Your goal »
In the listing below, a line holding "Definition isdigit (c" and a line holding "(** [str.upper] on" mark the range. Retype both exactly, with all lines between them.

Records »
(** * docid: deterministic document identifiers

    A shallow embedding of [docid/document_id.py] and of the identifier and
    duplicate-cache part of [docid/pipeline.py].

    Modelling conventions.
    - A Python [str] is a list of Unicode code points ([list N]); the bytes
      handed to a hash are its UTF-8 encoding.
    - [str.upper] is tabulated exactly for U+0000..U+017F (Basic Latin,
      Latin-1 Supplement, Latin Extended-A, which holds the Polish letters)
      and is the identity above; [str.isspace] / regex [\s] is the full
      Unicode table; regex [\d] is the ASCII digits, the only decimal digits
      below U+0180; [str.isdigit] is tabulated for the same range (the
      ASCII digits and the superscripts U+00B2, U+00B3, U+00B9).
    - [hashlib.sha256] is FIPS 180-4 on 32-bit words kept in [N] with the
      wrap-around written out.
    - [decimal.Decimal] is a sign, a coefficient and an exponent, under the
      default context (28 digits); exponents are unbounded.
    - A call that can raise returns [option]. *)

From Stdlib Require Import ZArith NArith List Bool Lia String Ascii.
From stdpp Require Import gmap.
Import ListNotations.

Local Open Scope N_scope.

(** ** Python strings *)

Module PyStr.

Definition str := list N.

(** An ASCII literal as a [str]. *)
Definition lit (s : string) : str :=
  List.map N_of_ascii (list_ascii_of_string s).

Fixpoint eqb (a b : str) : bool :=
  match a, b with
  | [], [] => true
  | x :: a', y :: b' => N.eqb x y && eqb a' b'
  | _, _ => false
  end.

(** [a < b] on [str]: lexicographic on code points. *)
Fixpoint ltb (a b : str) : bool :=
  match a, b with
  | _, [] => false
  | [], _ :: _ => true
  | x :: a', y :: b' =>
      if x <? y then true else if y <? x then false else ltb a' b'
  end.

(** [str.isspace] on one code point; also the regex class [\s]. *)
Definition isspace (c : N) : bool :=
  ((9 <=? c) && (c <=? 13)) || ((28 <=? c) && (c <=? 32))
  || (c =? 133) || (c =? 160) || (c =? 5760)
  || ((8192 <=? c) && (c <=? 8202))
  || (c =? 8232) || (c =? 8233) || (c =? 8239) || (c =? 8287)
  || (c =? 12288).

(** Regex class [\d]. *)
Definition isdigit (c : N) : bool := (48 <=? c) && (c <=? 57).

(** Regex class [[A-Z]]. *)
Definition is_AZ (c : N) : bool := (65 <=? c) && (c <=? 90).

(** Regex class [[a-z]]. *)
Definition in_az (c : N) : bool := (97 <=? c) && (c <=? 122).

(** [str.upper] on one code point (full case mapping, so a list). *)
Definition upper_cp (c : N) : list N :=
  if in_az c then [c - 32]
  else if c <? 181 then [c]
  else if c =? 181 then [924]
  else if c <? 223 then [c]
  else if c =? 223 then [83; 83]
  else if c <? 255 then (if c =? 247 then [c] else [c - 32])
  else if c =? 255 then [376]
  else if c <? 305 then (if N.odd c then [c - 1] else [c])
  else if c =? 305 then [73]
  else if c <? 312 then (if N.odd c then [c - 1] else [c])
  else if c =? 312 then [c]
  else if c <? 329 then (if N.even c then [c - 1] else [c])
  else if c =? 329 then [700; 78]
  else if c <? 376 then (if N.odd c then [c - 1] else [c])
  else if c =? 376 then [c]
  else if c <? 383 then (if N.even c then [c - 1] else [c])
  else if c =? 383 then [83]
  else [c].

Definition upper (s : str) : str := List.flat_map upper_cp s.

Fixpoint lstrip_by (p : N -> bool) (s : str) : str :=
  match s with
  | c :: s' => if p c then lstrip_by p s' else s
  | [] => []
  end.

Definition strip_by (p : N -> bool) (s : str) : str :=
  List.rev (lstrip_by p (List.rev (lstrip_by p s))).

(** [s.strip()] *)
Definition strip (s : str) : str := strip_by isspace s.

(** [s.strip(c)] for a one-character argument. *)
Definition strip_char (c : N) (s : str) : str := strip_by (N.eqb c) s.

(** [re.sub(r'[...]', '', s)]: delete every code point of a class. *)
Definition remove_class (p : N -> bool) (s : str) : str :=
  List.filter (fun c => negb (p c)) s.

(** [re.sub(r'[...]+', r, s)]: every maximal run of a class becomes [r];
    [in_run] tells that the previous code point was in the class. *)
Fixpoint sub_runs_from (p : N -> bool) (r : N) (in_run : bool) (s : str)
  : str :=
  match s with
  | [] => []
  | c :: s' =>
      if p c then
        (if in_run then sub_runs_from p r true s'
         else r :: sub_runs_from p r true s')
      else c :: sub_runs_from p r false s'
  end.

Definition sub_runs (p : N -> bool) (r : N) (s : str) : str :=
  sub_runs_from p r false s.

(** [s.replace(a, b)] for one-character [a] and [b]. *)
Definition replace_char (a b : N) (s : str) : str :=
  List.map (fun c => if c =? a then b else c) s.

(** [sep.join(parts)] *)
Fixpoint join (sep : str) (parts : list str) : str :=
  match parts with
  | [] => []
  | [p] => p
  | p :: rest => p ++ sep ++ join sep rest
  end.

(** [s.split(sep)] for a one-character separator: the pieces between the
    separators, at least one piece. *)
Fixpoint split (sep : N) (s : str) : list str :=
  match s with
  | [] => [[]]
  | c :: s' =>
      if c =? sep then [] :: split sep s'
      else match split sep s' with
           | p :: ps => (c :: p) :: ps
           | [] => [[c]]
           end
  end.

(** [s.rsplit(sep, 1)]: split at the last separator only. *)
Fixpoint rsplit1 (sep : N) (s : str) : option (str * str) :=
  match s with
  | [] => None
  | c :: s' =>
      match rsplit1 sep s' with
      | Some (a, b) => Some (c :: a, b)
      | None => if c =? sep then Some ([], s') else None
      end
  end.

(** [s.zfill(2)] on a string of digits. *)
Definition zfill2 (s : str) : str :=
  match s with
  | [] => [48; 48]
  | [c] => [48; c]
  | _ => s
  end.

(** [re.findall(r'\d+', s)]: the maximal digit runs, left to right;
    [cur] is the run being read, reversed. *)
Fixpoint digit_runs_from (cur : str) (s : str) : list str :=
  match s with
  | [] => match cur with [] => [] | _ => [List.rev cur] end
  | c :: s' =>
      if isdigit c then digit_runs_from (c :: cur) s'
      else match cur with
           | [] => digit_runs_from [] s'
           | _ => List.rev cur :: digit_runs_from [] s'
           end
  end.

Definition digit_runs (s : str) : list str := digit_runs_from [] s.

(** [s.encode('utf-8')] *)
Definition utf8_cp (c : N) : list N :=
  if c <? 128 then [c]
  else if c <? 2048 then [192 + c / 64; 128 + c mod 64]
  else if c <? 65536 then
    [224 + c / 4096; 128 + (c / 64) mod 64; 128 + c mod 64]
  else [240 + c / 262144; 128 + (c / 4096) mod 64;
        128 + (c / 64) mod 64; 128 + c mod 64].

Definition encode_utf8 (s : str) : list N := List.flat_map utf8_cp s.

(** [str.isdigit] on one code point below U+0180: the decimal digits and
    the superscript digits, which are digits but not decimal. *)
Definition isdigit_cp (c : N) : bool :=
  isdigit c || (c =? 178) || (c =? 179) || (c =? 185).

(** [s.isdigit()]: false on the empty string. *)
Definition str_isdigit (s : str) : bool :=
  match s with
  | [] => false
  | _ => List.forallb isdigit_cp s
  end.

(** [int(c)] for a one-character string; [None] is [ValueError]. *)
Definition int_of_char (c : N) : option N :=
  if isdigit c then Some (c - 48) else None.

End PyStr.

(** ** SHA-256 (FIPS 180-4), as [hashlib.sha256] *)

Module SHA256.

Definition wrap (x : N) : N := x mod 2 ^ 32.
Definition add32 (x y : N) : N := wrap (x + y).
Definition rotr (n x : N) : N :=
  N.lor (N.shiftr x n) (wrap (N.shiftl x (32 - n))).
Definition not32 (x : N) : N := N.lxor x (2 ^ 32 - 1).

Definition Ch (x y z : N) : N :=
  N.lxor (N.land x y) (N.land (not32 x) z).
Definition Maj (x y z : N) : N :=
  N.lxor (N.lxor (N.land x y) (N.land x z)) (N.land y z).
Definition bsig0 (x : N) : N :=
  N.lxor (N.lxor (rotr 2 x) (rotr 13 x)) (rotr 22 x).
Definition bsig1 (x : N) : N :=
  N.lxor (N.lxor (rotr 6 x) (rotr 11 x)) (rotr 25 x).
Definition ssig0 (x : N) : N :=
  N.lxor (N.lxor (rotr 7 x) (rotr 18 x)) (N.shiftr x 3).
Definition ssig1 (x : N) : N :=
  N.lxor (N.lxor (rotr 17 x) (rotr 19 x)) (N.shiftr x 10).

(** The constants are the leading 32 fraction bits of the square roots
    (initial state) and cube roots (round constants) of the first primes. *)
Definition is_prime (n : N) : bool :=
  (2 <=? n) &&
  List.forallb (fun d => negb (n mod d =? 0) || (n <=? d))
               (List.map N.of_nat (List.seq 2 18)).

Definition primes64 : list N :=
  List.filter is_prime (List.map N.of_nat (List.seq 2 310)).

(** Integer cube root, one bit at a time from bit [k-1] down. *)
Fixpoint icbrt_bits (k : nat) (n acc : N) : N :=
  match k with
  | O => acc
  | S k' =>
      let c := acc + 2 ^ N.of_nat k' in
      icbrt_bits k' n (if c * c * c <=? n then c else acc)
  end.

Definition round_constants : list N :=
  Eval vm_compute in
    List.map (fun p => wrap (icbrt_bits 40 (p * 2 ^ 96) 0)) primes64.

Definition initial_state : list N :=
  Eval vm_compute in
    List.map (fun p => wrap (N.sqrt (p * 2 ^ 64))) (List.firstn 8 primes64).

(** Padding: one 1 bit, zeros up to 56 mod 64, the bit length on 8 bytes. *)
Definition be_bytes (k : nat) (x : N) : list N :=
  List.map (fun i => (x / 2 ^ (8 * N.of_nat i)) mod 256)
           (List.rev (List.seq 0 k)).

Definition pad (msg : list N) : list N :=
  let len := N.of_nat (List.length msg) in
  let zeros := N.to_nat ((119 - len mod 64) mod 64) in
  msg ++ 128 :: List.repeat 0 zeros ++ be_bytes 8 (8 * len).

Fixpoint be_word (bs : list N) (acc : N) : N :=
  match bs with
  | [] => acc
  | b :: bs' => be_word bs' (acc * 256 + b)
  end.

(** Cut a byte list into [k] chunks of [n] bytes. *)
Fixpoint chunks (k n : nat) (bs : list N) : list (list N) :=
  match k with
  | O => []
  | S k' => List.firstn n bs :: chunks k' n (List.skipn n bs)
  end.

(** Message schedule: [w] holds the words so far, newest first. *)
Fixpoint schedule (k : nat) (w : list N) : list N :=
  match k with
  | O => w
  | S k' =>
      let nth i := List.nth i w 0 in
      schedule k'
        (add32 (add32 (ssig1 (nth 1%nat)) (nth 6%nat))
               (add32 (ssig0 (nth 14%nat)) (nth 15%nat)) :: w)
  end.

Definition round (st : list N) (kw : N * N) : list N :=
  match st with
  | [a; b; c; d; e; f; g; h] =>
      let t1 := add32 (add32 (add32 h (bsig1 e)) (add32 (Ch e f g) (fst kw)))
                      (snd kw) in
      let t2 := add32 (bsig0 a) (Maj a b c) in
      [add32 t1 t2; a; b; c; add32 d t1; e; f; g]
  | _ => st
  end.

Definition compress (st : list N) (block : list N) : list N :=
  let w0 := List.map (fun b => be_word b 0) (chunks 16 4 block) in
  let w := List.rev (schedule 48 (List.rev w0)) in
  let st' := List.fold_left round (List.combine round_constants w) st in
  List.map (fun p => add32 (fst p) (snd p)) (List.combine st st').

(** [hashlib.sha256(msg).digest()] *)
Definition digest (msg : list N) : list N :=
  let p := pad msg in
  let blocks := chunks (List.length p / 64) 64 p in
  List.flat_map (be_bytes 4) (List.fold_left compress blocks initial_state).

Definition hex_digit (d : N) : N := if d <? 10 then 48 + d else 87 + d.

(** [bytes.hex()] *)
Definition hex (bs : list N) : PyStr.str :=
  List.flat_map (fun b => [hex_digit (b / 16); hex_digit (b mod 16)]) bs.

Answer space »
Definition isdigit (c : N) : bool := (48 <=? c) && (c <=? 57).

(** Regex class [[A-Z]]. *)
Definition is_AZ (c : N) : bool := (65 <=? c) && (c <=? 90).

(** Regex class [[a-z]]. *)
Definition in_az (c : N) : bool := (97 <=? c) && (c <=? 122).

(** [str.upper] on one code point (full case mapping, so a list). *)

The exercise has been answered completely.